--- Data for the task Enclosed Below ---

(* ===== verification/Upstream.v ===== *)
(** * Upstream resolvers ([src/dns/upstream.rs], [src/dns/conditional.rs])

    What the program configures is data here (name servers, connections and
    options); the resolver hickory builds from it is a parameter, and so is what
    the network answers at a given moment ([Network]). *)

From S2P Require Import Prelude Strs Net External Models Db DbFilter.

(** ** The configuration *)

Inductive Transport : Type := TrUdp | TrTcp | TrTls (name : string) | TrHttps (name : string).

Record ConnectionConfig : Type := mkConnection { cn_transport : Transport; cn_port : Z }.
Record NameServerConfig : Type := mkNameServer {
  ns_ip : IpAddr; ns_trust_negative : bool; ns_connections : list ConnectionConfig }.

(** The resolver options the program sets; the rest are hickory's defaults. *)
Record ResolverOpts : Type := mkResolverOpts {
  ro_cache_size : Z; ro_positive_min_ttl : option Z; ro_positive_max_ttl : option Z;
  ro_negative_max_ttl : option Z; ro_ndots : Z; ro_validate : bool }.

(** [ROOT_SERVERS] (src/models.rs). *)
Definition ROOT_SERVERS : list string :=
  ["198.41.0.4"; "170.247.170.2"; "192.33.4.12"; "199.7.91.13"; "192.203.230.10"; "192.5.5.241";
   "192.112.36.4"; "198.97.190.53"; "192.36.148.17"; "192.58.128.30"; "193.0.14.129"; "199.7.83.42";
   "202.12.27.33"; "2001:503:ba3e::2:30"; "2801:1b8:10::b"; "2001:500:2::c"; "2001:500:2d::d"; "2001:500:a8::e";
   "2001:500:2f::f"; "2001:500:12::d0d"; "2001:500:1::53"; "2001:7fe::53"; "2001:503:c27::2:30"; "2001:7fd::1";
   "2001:500:9f::42"; "2001:dc3::35"].

(** No root server is lost to the parser: thirteen addresses of each family. *)
Example roots_parse :
  length (List.filter is_ipv4 (omap parse_ip ROOT_SERVERS)) = 13%nat /\
  length (List.filter is_ipv6 (omap parse_ip ROOT_SERVERS)) = 13%nat.
Proof. vm_compute. split; reflexivity. Qed.

Section Upstream.
Context `{HN : HickoryNames}.

(** What [TokioResolver::lookup] returns. *)
Inductive ForwardLookup : Type :=
| FlAnswers (answers authorities : list DRecord)
| FlNoRecords (soa : option DRecord) (rcode : ResponseCode)
| FlError.
(** What [Recursor::resolve] returns. *)
Inductive RecurseLookup : Type :=
| RlMessage (answers authorities : list DRecord) (rcode : ResponseCode)
| RlError.

(** hickory's resolvers: building one may fail. *)
Class HickoryResolvers := {
  TokioResolver : Type;
  build_resolver : list NameServerConfig -> ResolverOpts -> option TokioResolver;
  Recursor : Type;
  recursor_new : list IpAddr -> bool -> Z -> option Recursor;
}.
Context `{RES : !HickoryResolvers}.

(** What the network answers while a query is served. *)
Record Network : Type := mkNetwork {
  net_forward : TokioResolver -> Name -> RecordType -> ForwardLookup;
  net_recurse : Recursor -> Name -> RecordType -> RecurseLookup }.

Record UpstreamResult : Type := mkUpstreamResult {
  up_answers : list DRecord; up_authority : list DRecord; up_rcode : ResponseCode }.

Inductive Upstream : Type := UpForward (r : TokioResolver) | UpRecurse (r : Recursor).

(** ** Building *)

Definition connections_of (f : Forwarder) : list ConnectionConfig :=
  let name := default (fw_addr f) (fw_tls_name f) in
  match fw_protocol f with
  | Udp => [mkConnection TrUdp (fw_port f); mkConnection TrTcp (fw_port f)]
  | Tcp => [mkConnection TrTcp (fw_port f)]
  | Tls => [mkConnection (TrTls name) (fw_port f)]
  | Https => [mkConnection (TrHttps name) (fw_port f)]
  end.

(** The body of the loop over the forwarders. *)
Definition name_server (f : Forwarder) : option NameServerConfig :=
  (fun ip => mkNameServer ip true (connections_of f)) <$> parse_ip (fw_addr f).

Definition resolver_opts (s : Settings) : ResolverOpts :=
  mkResolverOpts (st_cache_size s)
    (if 0 <? st_cache_min_ttl s then Some (st_cache_min_ttl s) else None)
    (Some (st_cache_max_ttl s)) (Some (st_cache_max_ttl s)) 0 (st_dnssec_validate_upstream s).

Inductive UpstreamError : Type := NoForwarders | BuildFailed | RecursorFailed.

Definition build_forward_resolver (forwarders : list Forwarder) (s : Settings)
    : result TokioResolver UpstreamError :=
  match omap name_server forwarders with
  | [] => Err NoForwarders
  | servers => ok_or (build_resolver servers (resolver_opts s)) BuildFailed
  end.

Definition build_upstream (s : Settings) : result (option Upstream) UpstreamError :=
  match st_resolution_mode s with
  | ResOff => Ok None
  | Forward =>
      let? r := build_forward_resolver (st_forwarders s) s in
      Ok (Some (UpForward r))
  | Recursive =>
      let roots := omap parse_ip ROOT_SERVERS in
      let? r := ok_or (recursor_new roots (st_dnssec_validate_upstream s) (st_cache_size s)) RecursorFailed in
      Ok (Some (UpRecurse r))
  end.

(** ** Resolving *)

Definition resolve_forward (net : Network) (r : TokioResolver) (name : Name) (rtype : RecordType) : UpstreamResult :=
  match net_forward net r name rtype with
  | FlAnswers answers authorities => mkUpstreamResult answers authorities NoError
  | FlNoRecords soa rcode =>
      mkUpstreamResult [] (match soa with Some s => [s] | None => [] end) rcode
  | FlError => mkUpstreamResult [] [] ServFail
  end.

Definition resolve_recurse (net : Network) (r : Recursor) (name : Name) (rtype : RecordType) : UpstreamResult :=
  match net_recurse net r (set_fqdn name) rtype with
  | RlMessage answers authorities rcode => mkUpstreamResult answers authorities rcode
  | RlError => mkUpstreamResult [] [] ServFail
  end.

Definition upstream_resolve (net : Network) (up : Upstream) (name : Name) (rtype : RecordType) : UpstreamResult :=
  match up with
  | UpForward r => resolve_forward net r name rtype
  | UpRecurse r => resolve_recurse net r name rtype
  end.

(** ** Conditional forwarding *)

Record Rule : Type := mkRule { ru_domain : string; ru_label_count : Z; ru_upstream : Upstream }.

(** The body of the loop over the rows. *)
Definition load_rule (s : Settings) (cf : ConditionalForward) : option Rule :=
  if negb (cf_enabled cf) || (length (cf_forwarders cf) =? 0)%nat then None
  else
    let domain := to_ascii_lowercase (trim_end_matches "."%char (cf_domain cf)) in
    match build_forward_resolver (cf_forwarders cf) s with
    | Ok r => Some (mkRule domain (Z.of_nat (length (split "."%char domain))) (UpForward r))
    | Err _ => None
    end.

(** [ConditionalSet] is its vector of rules, most labels first. *)
Definition build_conditional (d : Db) (s : Settings) : list Rule :=
  let cfs := match snd (list_conditional_forwards d) with Ok l => l | Err _ => [] end in
  sort_by_key (fun r => - ru_label_count r) (omap (load_rule s) cfs).

Definition match_for (rules : list Rule) (name : string) : option Upstream :=
  ru_upstream <$> List.find (fun r => domain_covers (ru_domain r) name) rules.

(** The rule chosen covers the name and no rule that covers it has more labels. *)
Lemma match_for_spec d s name up :
  match_for (build_conditional d s) name = Some up ->
  exists r, In r (build_conditional d s) /\ ru_upstream r = up /\ domain_covers (ru_domain r) name = true /\
    forall r', In r' (build_conditional d s) -> domain_covers (ru_domain r') name = true ->
      ru_label_count r' <= ru_label_count r.
Proof.
  unfold match_for. destruct (List.find _ _) as [r|] eqn:E; [|done]. intros [= <-]. exists r.
  pose proof (List.find_some _ _ E) as [Hin Hc]. split_and!; [done..|]. intros r' Hr' Hc'.
  enough (- ru_label_count r <= - ru_label_count r') by lia.
  eapply (find_sorted_least (fun r => - ru_label_count r)); [|exact E|exact Hr'|exact Hc'].
  apply sort_by_key_sorted.
Qed.
End Upstream.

--- End of Enclosed Data for the task ---

# What is being asked:
Using the listing, filter for "exists" and return the matching lines.

# Solution to this problem:
  exists r, In r (build_conditional d s) /\ ru_upstream r = up /\ domain_covers (ru_domain r) name = true /\
  unfold match_for. destruct (List.find _ _) as [r|] eqn:E; [|done]. intros [= <-]. exists r.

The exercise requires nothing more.